* [Task brief] Your task is to reproduce exactly the lines that run from the beginning of the data through the line where "child to user mode. *)" appears.

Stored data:
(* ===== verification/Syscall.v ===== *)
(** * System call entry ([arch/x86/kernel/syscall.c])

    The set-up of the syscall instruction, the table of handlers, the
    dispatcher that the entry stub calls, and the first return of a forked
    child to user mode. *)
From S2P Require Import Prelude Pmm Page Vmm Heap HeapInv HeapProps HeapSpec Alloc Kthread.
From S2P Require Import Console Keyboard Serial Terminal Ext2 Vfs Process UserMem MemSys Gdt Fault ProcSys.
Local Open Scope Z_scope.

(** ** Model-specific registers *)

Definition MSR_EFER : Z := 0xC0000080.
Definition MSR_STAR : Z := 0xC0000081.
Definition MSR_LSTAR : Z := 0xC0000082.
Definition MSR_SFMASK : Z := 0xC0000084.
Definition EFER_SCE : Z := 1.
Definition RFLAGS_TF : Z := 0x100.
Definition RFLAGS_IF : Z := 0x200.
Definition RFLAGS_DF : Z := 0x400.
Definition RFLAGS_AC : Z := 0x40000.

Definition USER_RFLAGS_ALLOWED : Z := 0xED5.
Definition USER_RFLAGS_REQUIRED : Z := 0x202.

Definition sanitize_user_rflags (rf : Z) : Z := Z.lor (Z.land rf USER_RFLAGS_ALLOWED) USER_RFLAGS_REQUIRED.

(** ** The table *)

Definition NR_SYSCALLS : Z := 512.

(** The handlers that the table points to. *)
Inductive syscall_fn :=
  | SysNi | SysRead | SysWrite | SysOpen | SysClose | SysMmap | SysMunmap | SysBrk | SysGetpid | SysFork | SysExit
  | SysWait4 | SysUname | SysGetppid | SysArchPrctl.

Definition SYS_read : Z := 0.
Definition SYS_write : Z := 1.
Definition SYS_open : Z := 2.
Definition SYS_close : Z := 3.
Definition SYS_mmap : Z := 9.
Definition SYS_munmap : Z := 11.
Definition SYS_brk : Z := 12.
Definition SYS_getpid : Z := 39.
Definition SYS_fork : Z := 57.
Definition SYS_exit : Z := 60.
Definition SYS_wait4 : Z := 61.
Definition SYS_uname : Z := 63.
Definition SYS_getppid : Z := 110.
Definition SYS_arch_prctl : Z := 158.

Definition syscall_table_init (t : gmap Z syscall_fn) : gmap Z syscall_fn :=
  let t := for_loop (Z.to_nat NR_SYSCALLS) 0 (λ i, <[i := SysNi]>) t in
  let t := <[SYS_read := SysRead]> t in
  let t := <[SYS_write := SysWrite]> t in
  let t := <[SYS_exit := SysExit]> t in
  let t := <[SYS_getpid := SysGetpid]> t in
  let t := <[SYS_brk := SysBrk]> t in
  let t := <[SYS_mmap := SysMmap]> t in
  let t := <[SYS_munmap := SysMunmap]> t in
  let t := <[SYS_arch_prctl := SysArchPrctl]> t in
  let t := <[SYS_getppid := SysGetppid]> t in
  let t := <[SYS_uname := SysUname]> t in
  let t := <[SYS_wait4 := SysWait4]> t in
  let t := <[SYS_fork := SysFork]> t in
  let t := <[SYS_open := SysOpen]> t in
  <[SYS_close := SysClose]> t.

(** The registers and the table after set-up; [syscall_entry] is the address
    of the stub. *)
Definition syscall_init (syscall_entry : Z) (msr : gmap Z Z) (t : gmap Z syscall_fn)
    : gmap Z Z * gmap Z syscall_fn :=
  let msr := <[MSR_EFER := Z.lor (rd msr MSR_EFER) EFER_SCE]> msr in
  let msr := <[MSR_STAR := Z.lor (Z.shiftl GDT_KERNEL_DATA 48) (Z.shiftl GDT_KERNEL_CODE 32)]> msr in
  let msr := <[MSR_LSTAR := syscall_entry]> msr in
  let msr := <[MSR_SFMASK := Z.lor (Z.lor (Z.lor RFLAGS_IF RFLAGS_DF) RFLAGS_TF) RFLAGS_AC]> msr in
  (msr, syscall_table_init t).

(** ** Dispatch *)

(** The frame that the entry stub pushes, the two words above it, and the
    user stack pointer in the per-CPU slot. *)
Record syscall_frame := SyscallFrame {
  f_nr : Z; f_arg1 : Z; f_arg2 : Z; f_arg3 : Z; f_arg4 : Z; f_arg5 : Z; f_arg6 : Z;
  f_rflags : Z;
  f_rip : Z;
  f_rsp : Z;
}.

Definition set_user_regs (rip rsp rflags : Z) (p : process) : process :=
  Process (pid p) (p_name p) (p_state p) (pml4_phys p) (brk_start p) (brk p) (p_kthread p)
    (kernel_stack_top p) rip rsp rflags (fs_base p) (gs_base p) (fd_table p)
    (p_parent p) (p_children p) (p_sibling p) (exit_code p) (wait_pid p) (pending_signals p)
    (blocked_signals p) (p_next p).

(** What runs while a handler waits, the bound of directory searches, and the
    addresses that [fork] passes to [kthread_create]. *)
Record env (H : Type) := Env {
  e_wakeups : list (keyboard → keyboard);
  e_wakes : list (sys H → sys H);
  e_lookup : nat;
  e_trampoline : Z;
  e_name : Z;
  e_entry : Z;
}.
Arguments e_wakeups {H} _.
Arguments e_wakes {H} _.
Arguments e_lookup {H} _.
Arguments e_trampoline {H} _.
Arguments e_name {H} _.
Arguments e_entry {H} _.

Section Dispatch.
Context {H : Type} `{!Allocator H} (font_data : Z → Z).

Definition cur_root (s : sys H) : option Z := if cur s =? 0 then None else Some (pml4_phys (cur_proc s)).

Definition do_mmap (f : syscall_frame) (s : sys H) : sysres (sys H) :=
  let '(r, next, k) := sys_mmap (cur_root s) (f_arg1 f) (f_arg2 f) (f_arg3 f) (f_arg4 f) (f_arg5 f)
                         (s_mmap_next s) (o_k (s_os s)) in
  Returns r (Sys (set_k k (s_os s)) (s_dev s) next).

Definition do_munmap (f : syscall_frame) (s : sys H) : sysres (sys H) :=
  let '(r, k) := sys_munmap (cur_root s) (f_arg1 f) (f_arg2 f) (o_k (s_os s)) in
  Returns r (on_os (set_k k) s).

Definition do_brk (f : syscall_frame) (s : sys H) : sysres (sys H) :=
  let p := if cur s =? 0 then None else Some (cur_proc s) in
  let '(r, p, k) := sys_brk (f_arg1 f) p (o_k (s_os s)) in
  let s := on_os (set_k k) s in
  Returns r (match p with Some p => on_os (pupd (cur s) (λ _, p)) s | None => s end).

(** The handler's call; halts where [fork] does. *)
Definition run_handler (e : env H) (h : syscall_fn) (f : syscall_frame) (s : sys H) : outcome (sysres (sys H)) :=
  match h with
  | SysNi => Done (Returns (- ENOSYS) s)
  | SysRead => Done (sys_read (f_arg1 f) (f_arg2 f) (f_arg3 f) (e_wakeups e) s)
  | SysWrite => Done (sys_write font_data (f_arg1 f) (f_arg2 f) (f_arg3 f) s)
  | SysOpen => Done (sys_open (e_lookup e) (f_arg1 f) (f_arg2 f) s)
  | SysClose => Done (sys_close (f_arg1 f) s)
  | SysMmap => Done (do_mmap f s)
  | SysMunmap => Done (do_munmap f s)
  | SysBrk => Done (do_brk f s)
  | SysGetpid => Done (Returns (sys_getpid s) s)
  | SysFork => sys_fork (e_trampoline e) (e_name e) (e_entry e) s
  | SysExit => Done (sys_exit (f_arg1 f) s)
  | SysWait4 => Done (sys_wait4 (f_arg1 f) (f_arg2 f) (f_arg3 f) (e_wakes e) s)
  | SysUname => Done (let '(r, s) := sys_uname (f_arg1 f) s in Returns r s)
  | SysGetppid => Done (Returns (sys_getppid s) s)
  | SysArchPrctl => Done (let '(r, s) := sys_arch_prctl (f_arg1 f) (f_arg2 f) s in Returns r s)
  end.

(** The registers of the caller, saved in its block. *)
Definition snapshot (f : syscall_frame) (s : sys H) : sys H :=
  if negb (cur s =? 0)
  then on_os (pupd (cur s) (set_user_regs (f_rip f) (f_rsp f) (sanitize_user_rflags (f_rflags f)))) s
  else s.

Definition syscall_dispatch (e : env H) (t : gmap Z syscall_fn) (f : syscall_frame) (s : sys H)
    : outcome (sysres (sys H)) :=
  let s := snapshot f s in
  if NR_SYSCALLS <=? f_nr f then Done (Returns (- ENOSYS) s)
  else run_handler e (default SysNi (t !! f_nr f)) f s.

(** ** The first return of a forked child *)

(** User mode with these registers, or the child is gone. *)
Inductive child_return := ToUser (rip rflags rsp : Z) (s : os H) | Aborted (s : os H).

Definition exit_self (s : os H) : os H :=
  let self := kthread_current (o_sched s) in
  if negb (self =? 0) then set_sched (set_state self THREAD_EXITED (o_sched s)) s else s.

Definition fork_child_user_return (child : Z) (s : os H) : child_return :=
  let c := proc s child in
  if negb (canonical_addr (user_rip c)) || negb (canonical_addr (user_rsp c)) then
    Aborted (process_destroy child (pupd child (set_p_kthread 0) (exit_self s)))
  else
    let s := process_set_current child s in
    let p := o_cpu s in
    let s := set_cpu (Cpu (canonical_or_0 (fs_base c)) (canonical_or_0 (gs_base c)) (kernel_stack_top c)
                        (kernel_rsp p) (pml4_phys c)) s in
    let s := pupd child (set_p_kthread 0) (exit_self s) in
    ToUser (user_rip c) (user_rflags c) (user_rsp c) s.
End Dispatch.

* [Expected output]
(* ===== verification/Syscall.v ===== *)
(** * System call entry ([arch/x86/kernel/syscall.c])

    The set-up of the syscall instruction, the table of handlers, the
    dispatcher that the entry stub calls, and the first return of a forked
    child to user mode. *)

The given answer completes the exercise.